Against the background of an increasingly widespread economic downturn, Lindt & Sprüngli remained on course in the first half of 2009 and confirms the growth and profit guidance for 2009 announced previously in March 2009. As declared with the announcement of the annual financial statements for 2008, and in accordance with the accounting trend among consumer goods manufacturers, as well as the expectation of a future alignment of IFRS accounting principles with US GAAP, a change in revenue recognition was put into effect for the first half of 2009; commercial payments for services rendered in the shape of listing fees, advertising, second placements and commercial cooperations (trade promotions) are offset against sales with effect from January 1, 2009 and no longer shown as operating expenses. This change involves a reduction of 11.7% in the published half-year sales for the previous year, but has no influence on the net income and balance sheet of the company.


At the end of June 2009, Group organic growth in local currency terms increased by 0.2% against the same period last year. Because of the weakness of certain important currencies such as the EUR, GBP, CAD and AUD, sometimes running into high double-digit figures, and despite a slight strengthening of the US dollar, consolidated sales in Swiss franc terms reached a total of CHF 979 million (-5.4%) in the first six months of the year. The economic circumstances lead most trade partners to reduce their stocks; consequently, offtake rates exceeded effective sales of Lindt & Sprüngli. This resulted in market share gains for LINDT.


Because of the difficult global economic situation, price increases attributable to rising cocoa prices were only partly passed on, so that the higher raw material costs and negative currency influences could not be fully compensated. However, the company's sales performance clearly shows that demand for innovative, high quality and trustworthy products also remains strong in an adverse market environment and, thanks to its premium strategy, the company's competitiveness continues intact even under the most challenging conditions.
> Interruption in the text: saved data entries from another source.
(* ===== verification/Strtod.v ===== *)
(** [std::stod]: the floating-point parser of the C++ standard library, in the C locale.

    A string gives an exact number, a ratio of integers, which is rounded to the nearest
    double by the Standard Library's [SpecFloat]. *)
From Stdlib Require Import SpecFloat Ascii.
From S2P Require Import Prelude Double StdString AuxRoutines.
Open Scope string_scope.
Open Scope Z_scope.

(** ** The digits of a number *)

(** Digits and at most one point: the digits as a number, how many of them are after the point, whether
    there was one at all, and the rest of the string. *)
Fixpoint mantissa (base : Z) (point seen : bool) (m frac : Z) (s : string)
  : Z * Z * bool * string :=
  match s with
  | String c s' =>
    match digit_in base c with
    | Some d => mantissa base point true (m * base + d) (if point then frac + 1 else frac) s'
    | None =>
      if is_char 46 c && negb point then mantissa base true seen m frac s'
      else (m, frac, seen, s)
    end
  | EmptyString => (m, frac, seen, s)
  end.

(** An exponent after the letter [e]: [0] when what follows is not one. *)
Definition exponent (e : Z) (s : string) : Z :=
  match s with
  | String c s' =>
    if is_char e (tolower c) then
      match s' with
      | String sg s'' =>
        if is_char 45 sg then (if starts_digit 10 s'' then - digits 10 0 s'' else 0)
        else if is_char 43 sg then (if starts_digit 10 s'' then digits 10 0 s'' else 0)
        else if starts_digit 10 s' then digits 10 0 s' else 0
      | EmptyString => 0
      end
    else 0
  | EmptyString => 0
  end.

(** What was read: [num / den], or a value that is not a number of digits. *)
Inductive Literal :=
  | Ratio (num den : Z)
  | Infinity
  | NotANumber.

(** [m * radix ^ e]. *)
Definition scaled (m radix e : Z) : Literal :=
  if 0 <=? e then Ratio (m * radix ^ e) 1 else Ratio m (radix ^ (- e)).

Definition starts_with (prefix s : string) : bool := String.prefix prefix (toLowerCase s).

(** What follows the sign. *)
Definition read_literal (s : string) : option Literal :=
  if starts_with "inf" s then Some Infinity else
  if starts_with "nan" s then Some NotANumber else
  let hex :=
    if starts_with "0x" s then
      match s with
      | String _ (String _ s') =>
        let '(m, frac, seen, rest) := mantissa 16 false false 0 0 s' in
        if seen : bool then Some (scaled m 2 (exponent 112 rest - 4 * frac)) else None
      | _ => None
      end
    else None in
  match hex with
  | Some l => Some l
  | None =>
    let '(m, frac, seen, rest) := mantissa 10 false false 0 0 s in
    if seen : bool then Some (scaled m 10 (exponent 101 rest - frac)) else None
  end.

(** ** Rounding *)

(** The double nearest to [num / den], ties to even. *)
Definition d_ratio (sign : bool) (num den : Z) : double :=
  match num, den with
  | Z.pos n, Z.pos d =>
    let '(m, e, l) := SFdiv_core_binary d_prec d_emax (Z.pos n) 0 (Z.pos d) 0 in
    binary_round_aux d_prec d_emax sign m e l
  | _, _ => S754_zero sign
  end.

(** [x] is exactly [num / den]. *)
Definition exactly (x : double) (num den : Z) : bool :=
  match x with
  | S754_zero _ => num =? 0
  | S754_finite _ m e =>
    if 0 <=? e then Z.pos m * 2 ^ e * den =? num else Z.pos m * den =? num * 2 ^ (- e)
  | _ => false
  end.

(** [errno] is [ERANGE] when the number overflows, or when it underflows: a result below the
    normal range that is not exact. *)
Definition erange (x : double) (num den : Z) : bool :=
  match x with
  | S754_infinity _ => true
  | S754_zero _ => negb (num =? 0)
  | S754_finite _ m e => (Z.pos m <? 2 ^ 52) && negb (exactly x num den)
  | S754_nan => false
  end.

Definition stod (str : string) : double + stox_exn :=
  let '(sign, s) :=
    match skip_spaces str with
    | String c s' => if is_char 45 c then (true, s') else if is_char 43 c then (false, s')
                     else (false, String c s')
    | EmptyString => (false, EmptyString)
    end in
  match read_literal s with
  | None => inr invalid_argument
  | Some Infinity => inl (S754_infinity sign)
  | Some NotANumber => inl S754_nan
  | Some (Ratio num den) =>
    let x := d_ratio sign num den in
    if erange x num den then inr out_of_range else inl x
  end.

Example stod_ex1 : stod "2.0" = inl (d_of_Z 2). Proof. vm_compute. reflexivity. Qed.
Example stod_ex2 : stod " -0.4e+1x" = inl (d_of_Z (-4)). Proof. vm_compute. reflexivity. Qed.
Example stod_ex3 : stod "0x1.8p3" = inl (d_of_Z 12). Proof. vm_compute. reflexivity. Qed.
Example stod_ex4 : stod "1e400" = inr out_of_range. Proof. vm_compute. reflexivity. Qed.
Example stod_ex5 : stod "." = inr invalid_argument. Proof. vm_compute. reflexivity. Qed.
Example stod_ex6 : stod "0.4" = inl (S754_finite false 7205759403792794 (-54)).
Proof. vm_compute. reflexivity. Qed.
Example stod_ex7 : stod "1e-400" = inr out_of_range. Proof. vm_compute. reflexivity. Qed.
Example stod_ex8 : stod "5e-324" = inr out_of_range. Proof. vm_compute. reflexivity. Qed.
The operating profit (EBIT), excluding the special charges already announced in March 2009, amounts to CHF 24.1 million (same period previous year CHF 33.6 million). This decline is explained by higher material costs, adverse currency exchange factors and slightly higher depreciation, which could only be compensated in part by optimization of the operating and personnel costs as well as by efficiency increases. The special charges are related to LINDT retail outlet closures in the USA (CHF 14.7 million) and to an impairment of the warehouse building in Italy (CHF 7.5 million), and amounted to a total of CHF 22.2 million in the first half of 2009.


After considering these special charges, the operating profit (EBIT) amounted to CHF 1.9 million. The restructuring measures which have been taken, combined with the uncompromising premium positioning and the tenacious pursuit of Lindt & Sprüngli's successful business model based on quality, brand image and innovation, will continue to strengthen the competitiveness and market position of the Group and ensure that it is favorably placed to take advantage of the future economic upturn.


Provided that the global economy continues to stabilize, albeit very slowly, in the second half of 2009 and that the swine flu pandemic does not reach drastic levels, Lindt & Sprüngli is maintaining its sales and profit guidance announced in March 2009 with growth between 2 and 5%, respectively an operating profit (EBIT) of between CHF 260 and CHF 280 million for the year 2009 as a whole. Lindt & Sprüngli is convinced that its market-focused growth strategy gives it a unique opportunity, especially in these economically challenging times, to further enhance its position in the premium chocolate segment and, by doing so, lay the groundwork for profitable long-term growth.


When analyzing the Group's semi-annual earnings, it is important to bear in mind the seasonal and gift-oriented nature of the premium chocolate business: the Lindt & Sprüngli Group makes less than 40% of its annual sales during the first half of each year, but at the end of June these sales are charged with around half of the fixed costs of production, administration and marketing. This means that the profitability of the Lindt & Sprüngli Group in relation to sales in the first half of the year cannot be equated with its profitability over the year as a whole.